Neural information processing analysed using information theoretic measures; generation and propagation of action potentials (spikes); Hodgkin-Huxley equations; coding and transmission of neural information (spiking rate, correlation and synchronisation); neural models (binary, rate based, integrate & fire, Hodgkin-Huxley, and multicompartmental); synaptic plasticity and learning in biological neural systems (synaptic basis of learning, short term, medium term and long term, and rate based Hebbian learning models); spike-timing dependent plasticity (STDP) of synapses; higher order neural pathways and systems (cortical structure and circuits).

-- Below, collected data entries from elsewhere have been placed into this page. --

(** * NavX-DR: the dead-reckoning estimator of [src/App.js]

    A shallow embedding of the third (most complete) [App] component of
    [src/App.js]: bias removal, gyroscope yaw integration, frame rotation,
    damped velocity/position integration and the thresholded path sampler,
    together with the Start / Stop / Reset / Calibrate handlers.

    JavaScript numbers are IEEE 754 binary64 values; they are modelled by
    Rocq's primitive [float], whose operations are the same binary64
    operations (round to nearest, ties to even).  [Math.cos], [Math.sin] and
    [Math.hypot] belong to the JavaScript engine, not to the repository: the
    model takes them as parameters of a section.

    React state ([useState]) and refs ([useRef]) are fields of one record;
    every listener and handler is a function from record to record.  State
    setters are applied in program order, one callback at a time. *)

From Stdlib Require Import ZArith List Bool Lia.
From Stdlib Require Import Floats.
Import ListNotations.

Set Warnings "-inexact-float".
Local Open Scope float_scope.

(** ** Data *)

(** A sensor reading [{x, y, z}] (accelerometer, gyroscope, bias). *)
Module Vec3.
Record t : Set := mk { x : float; y : float; z : float }.
End Vec3.

(** A path point / position [{x, y}]. *)
Module Point.
Record t : Set := mk { x : float; y : float }.
End Point.

(** A world-frame velocity [{vx, vy}]. *)
Module Velocity.
Record t : Set := mk { vx : float; vy : float }.
End Velocity.

(** The hooks of [App]: [useState] values and [useRef] cells. *)
Record App : Set := mkApp {
  accel : Vec3.t;                 (* useState({x:0,y:0,z:0}) *)
  gyro : Vec3.t;                  (* useState({x:0,y:0,z:0}) *)
  isTracking : bool;              (* useState(false) *)
  path : list Point.t;            (* useState([{x:0,y:0}]) *)
  totalDistance : float;          (* useState(0) *)
  totalDistanceRef : float;       (* useRef(0) *)
  bias : Vec3.t;                  (* useState({x:0,y:0,z:0}) *)
  biasRef : Vec3.t;               (* useRef({x:0,y:0,z:0}) *)
  velocityRef : Velocity.t;       (* useRef({vx:0,vy:0}) *)
  positionRef : Point.t;          (* useRef({x:0,y:0}) *)
  lastTimeRef : option float;     (* useRef(null) *)
  gyroRef : Vec3.t;               (* useRef({x:0,y:0,z:0}) *)
  headingRef : float              (* useRef(0) *)
}.

Definition setAccel (v : Vec3.t) (s : App) : App :=
  mkApp v (gyro s) (isTracking s) (path s) (totalDistance s)
    (totalDistanceRef s) (bias s) (biasRef s) (velocityRef s) (positionRef s)
    (lastTimeRef s) (gyroRef s) (headingRef s).

Definition setGyro (v : Vec3.t) (s : App) : App :=
  mkApp (accel s) v (isTracking s) (path s) (totalDistance s)
    (totalDistanceRef s) (bias s) (biasRef s) (velocityRef s) (positionRef s)
    (lastTimeRef s) (gyroRef s) (headingRef s).

Definition setIsTracking (b : bool) (s : App) : App :=
  mkApp (accel s) (gyro s) b (path s) (totalDistance s)
    (totalDistanceRef s) (bias s) (biasRef s) (velocityRef s) (positionRef s)
    (lastTimeRef s) (gyroRef s) (headingRef s).

Definition setPath (p : list Point.t) (s : App) : App :=
  mkApp (accel s) (gyro s) (isTracking s) p (totalDistance s)
    (totalDistanceRef s) (bias s) (biasRef s) (velocityRef s) (positionRef s)
    (lastTimeRef s) (gyroRef s) (headingRef s).

Definition setTotalDistance (d : float) (s : App) : App :=
  mkApp (accel s) (gyro s) (isTracking s) (path s) d
    (totalDistanceRef s) (bias s) (biasRef s) (velocityRef s) (positionRef s)
    (lastTimeRef s) (gyroRef s) (headingRef s).

Definition set_totalDistanceRef (d : float) (s : App) : App :=
  mkApp (accel s) (gyro s) (isTracking s) (path s) (totalDistance s)
    d (bias s) (biasRef s) (velocityRef s) (positionRef s)
    (lastTimeRef s) (gyroRef s) (headingRef s).

Definition setBias (v : Vec3.t) (s : App) : App :=
  mkApp (accel s) (gyro s) (isTracking s) (path s) (totalDistance s)
    (totalDistanceRef s) v (biasRef s) (velocityRef s) (positionRef s)
    (lastTimeRef s) (gyroRef s) (headingRef s).

Definition set_biasRef (v : Vec3.t) (s : App) : App :=
  mkApp (accel s) (gyro s) (isTracking s) (path s) (totalDistance s)
    (totalDistanceRef s) (bias s) v (velocityRef s) (positionRef s)
    (lastTimeRef s) (gyroRef s) (headingRef s).

Definition set_velocityRef (v : Velocity.t) (s : App) : App :=
  mkApp (accel s) (gyro s) (isTracking s) (path s) (totalDistance s)
    (totalDistanceRef s) (bias s) (biasRef s) v (positionRef s)
    (lastTimeRef s) (gyroRef s) (headingRef s).

Definition set_positionRef (p : Point.t) (s : App) : App :=
  mkApp (accel s) (gyro s) (isTracking s) (path s) (totalDistance s)
    (totalDistanceRef s) (bias s) (biasRef s) (velocityRef s) p
    (lastTimeRef s) (gyroRef s) (headingRef s).

Definition set_lastTimeRef (t : option float) (s : App) : App :=
  mkApp (accel s) (gyro s) (isTracking s) (path s) (totalDistance s)
    (totalDistanceRef s) (bias s) (biasRef s) (velocityRef s) (positionRef s)
    t (gyroRef s) (headingRef s).

Definition set_gyroRef (v : Vec3.t) (s : App) : App :=
  mkApp (accel s) (gyro s) (isTracking s) (path s) (totalDistance s)
    (totalDistanceRef s) (bias s) (biasRef s) (velocityRef s) (positionRef s)
    (lastTimeRef s) v (headingRef s).

Definition set_headingRef (h : float) (s : App) : App :=
  mkApp (accel s) (gyro s) (isTracking s) (path s) (totalDistance s)
    (totalDistanceRef s) (bias s) (biasRef s) (velocityRef s) (positionRef s)
    (lastTimeRef s) (gyroRef s) h.

(** ** JavaScript primitives *)

(** [Math.PI], the binary64 value nearest to pi. *)
Definition Math_PI : float := 0x1.921fb54442d18p+1.

(** [ToBoolean] on a number: [+0], [-0] and [NaN] are falsy. *)
Definition truthy (v : float) : bool := negb ((v =? 0) || is_nan v).

(** [a || b] on numbers. *)
Definition js_or (a b : float) : float := if truthy a then a else b.

(** [Number.isFinite]: neither [NaN] nor an infinity. *)
Definition isFinite (v : float) : bool :=
  match Prim2SF v with
  | S754_nan | S754_infinity _ => false
  | _ => true
  end.

(** The constants of [updateDeadReckoning]. *)
Definition damping : float := 0.98.
Definition threshold : float := 0.005.

Definition origin : Point.t := Point.mk 0 0.
Definition zero3 : Vec3.t := Vec3.mk 0 0 0.

(** The component right after mounting (the [useState] / [useRef]
    initial values). *)
Definition initial : App :=
  mkApp zero3 zero3 false [origin] 0 0 zero3 zero3
    (Velocity.mk 0 0) origin None zero3 0.

(** ** Binary64 constants

    [Math.PI], [2 * Math.PI] and [3 * Math.PI] as mantissa and exponent
    (all three are exact binary64 values). *)

Definition mPI : positive := 7074237752028440.
Definition m3PI : positive := 5305678314021330.
Definition SF_PI : spec_float := S754_finite false mPI (-51).
Definition SF_2PI : spec_float := S754_finite false mPI (-50).
Definition SF_3PI : spec_float := S754_finite false m3PI (-49).

(** A binary64 value of magnitude at most [mb * 2^eb], for a bound with a
    53-bit mantissa [mb]. *)
Definition within (mb : positive) (eb : Z) (y : spec_float) : Prop :=
  match y with
  | S754_zero _ => True
  | S754_finite _ m e => (e < eb \/ (e = eb /\ Zpos m <= Zpos mb))%Z
  | _ => False
  end.

(** What [j] right shifts of the mantissa [m0] leave in a [shr_record]: the
    quotient by [2^j], with round and sticky bits clear when the division
    is exact. *)
Definition shr_exact (m0 j : Z) (mrs : shr_record) : Prop :=
  (shr_m mrs = m0 / 2 ^ j /\
   (m0 mod 2 ^ j = 0 -> shr_r mrs = false /\ shr_s mrs = false))%Z.

(** Stand-ins for the engine's functions, for evaluating the component
    on concrete inputs: truncated Maclaurin series, accurate on the heading
    range, and the textbook square root of the sum of squares.  Theorems
    are stated for arbitrary functions; only instances use these. *)
Module Engine.

Fixpoint series (n : nat) (k h2 : float) : float :=
  match n with
  | O => 1
  | S n' => 1 - h2 / (k * (k + 1)) * series n' (k + 2) h2
  end.

Definition cos (h : float) : float := series 14 1 (h * h).

Definition sin (h : float) : float := h * series 14 2 (h * h).

Definition hypot (dx dy : float) : float := sqrt (dx * dx + dy * dy).

End Engine.

(** What arrives from outside: sensor callbacks and button presses.  An
    accelerometer callback carries the value that [Date.now()] returns
    while it runs. *)
Inductive Event : Set :=
  | AccelSample (now : float) (data : Vec3.t)
  | GyroSample (data : Vec3.t)
  | PressStart
  | PressStop
  | PressReset
  | PressCalibrate.

(** ** The two earlier versions of the component

    [src/App.js] holds three versions of [App].  The first integrates the
    raw accelerometer reading; the second subtracts the calibration bias
    first.  Neither has a timestep guard, a heading, damping or a distance
    threshold: every integration step appends its position.  Their hooks
    are a subset of the third version's, so they run on the same record
    and leave the fields they do not have untouched. *)

(** The first version (no bias, no Calibrate button). *)
Module V1.

Definition updateDeadReckoning (now : float) (accelData : Vec3.t) (s : App)
  : App :=
  match lastTimeRef s with
  | None => set_lastTimeRef (Some now) s
  | Some last =>
    let dt := (now - last) / 1000 in
    let s := set_lastTimeRef (Some now) s in
    let ax := Vec3.x accelData in
    let ay := Vec3.y accelData in
    let vx := Velocity.vx (velocityRef s) in
    let vy := Velocity.vy (velocityRef s) in
    let newVx := vx + ax * dt in
    let newVy := vy + ay * dt in
    let s := set_velocityRef (Velocity.mk newVx newVy) s in
    let x := Point.x (positionRef s) in
    let y := Point.y (positionRef s) in
    let newX := x + newVx * dt in
    let newY := y + newVy * dt in
    let s := set_positionRef (Point.mk newX newY) s in
    setPath (path s ++ [Point.mk newX newY]) s
  end.

Definition accelListener (now : float) (data : Vec3.t) (s : App) : App :=
  let s := setAccel data s in
  if isTracking s then updateDeadReckoning now data s else s.

Definition gyroListener (data : Vec3.t) (s : App) : App := setGyro data s.

Definition handleStart (s : App) : App :=
  let s := set_velocityRef (Velocity.mk 0 0) s in
  let s := set_positionRef (Point.mk 0 0) s in
  let s := set_lastTimeRef None s in
  let s := setPath [Point.mk 0 0] s in
  setIsTracking true s.

Definition handleStop (s : App) : App :=
  let s := setIsTracking false s in
  set_lastTimeRef None s.

Definition handleReset (s : App) : App :=
  let s := setIsTracking false s in
  let s := set_velocityRef (Velocity.mk 0 0) s in
  let s := set_positionRef (Point.mk 0 0) s in
  let s := set_lastTimeRef None s in
  setPath [Point.mk 0 0] s.

(** One callback; this version has no Calibrate button to press. *)
Definition dispatch (s : App) (e : Event) : App :=
  match e with
  | AccelSample now data => accelListener now data s
  | GyroSample data => gyroListener data s
  | PressStart => handleStart s
  | PressStop => handleStop s
  | PressReset => handleReset s
  | PressCalibrate => s
  end.

Definition run (s : App) (es : list Event) : App := fold_left dispatch es s.

Inductive reachable : App -> Prop :=
  | reachable_initial : reachable initial
  | reachable_dispatch s e : reachable s -> reachable (dispatch s e).

End V1.

(** The second version (bias removal and Calibrate). *)
Module V2.

Definition updateDeadReckoning (now : float) (accelData : Vec3.t) (s : App)
  : App :=
  match lastTimeRef s with
  | None => set_lastTimeRef (Some now) s
  | Some last =>
    let dt := (now - last) / 1000 in
    let s := set_lastTimeRef (Some now) s in
    let ax := Vec3.x accelData - Vec3.x (biasRef s) in
    let ay := Vec3.y accelData - Vec3.y (biasRef s) in
    let vx := Velocity.vx (velocityRef s) in
    let vy := Velocity.vy (velocityRef s) in
    let newVx := vx + ax * dt in
    let newVy := vy + ay * dt in
    let s := set_velocityRef (Velocity.mk newVx newVy) s in
    let x := Point.x (positionRef s) in
    let y := Point.y (positionRef s) in
    let newX := x + newVx * dt in
    let newY := y + newVy * dt in
    let s := set_positionRef (Point.mk newX newY) s in
    setPath (path s ++ [Point.mk newX newY]) s
  end.

Definition accelListener (now : float) (data : Vec3.t) (s : App) : App :=
  let s := setAccel data s in
  if isTracking s then updateDeadReckoning now data s else s.

Definition gyroListener (data : Vec3.t) (s : App) : App := setGyro data s.

Definition handleStart (s : App) : App :=
  let s := set_velocityRef (Velocity.mk 0 0) s in
  let s := set_positionRef (Point.mk 0 0) s in
  let s := set_lastTimeRef None s in
  let s := setPath [Point.mk 0 0] s in
  setIsTracking true s.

Intended learning outcomes
INTENDED LEARNING OUTCOMES (ILOs)
On successful completion of this subject, students should be able to:
1 - describe the structure and function of the nervous system;
2 - calculate equilibrium neural properties;
3 - describe the types and properties of synapses;
4 - describe the membrane mechanisms underlying the generation of action potentials;
5 - interpret neural responses in terms of point processes (Poisson);
6 - evaluate neural processing using information theoretic measures;
7 - implement and analyse the input-output characteristics of simple and biologically-detailed neural models;
8 - describe the principles underlying the analysis of biological neural signals;
9 - describe the mechanisms underlying learning in the brain and nervous system;
10 - describe higher-order neural pathways and systems.
On completion of this subject, students should have developed the following generic skills:
- Ability to apply knowledge of science and engineering fundamentals.
- Ability to undertake problem identification, formulation, and solution.
- Ability to utilise a systems approach to complex problems and to design and operational performance.
- Ability to conduct an engineering project.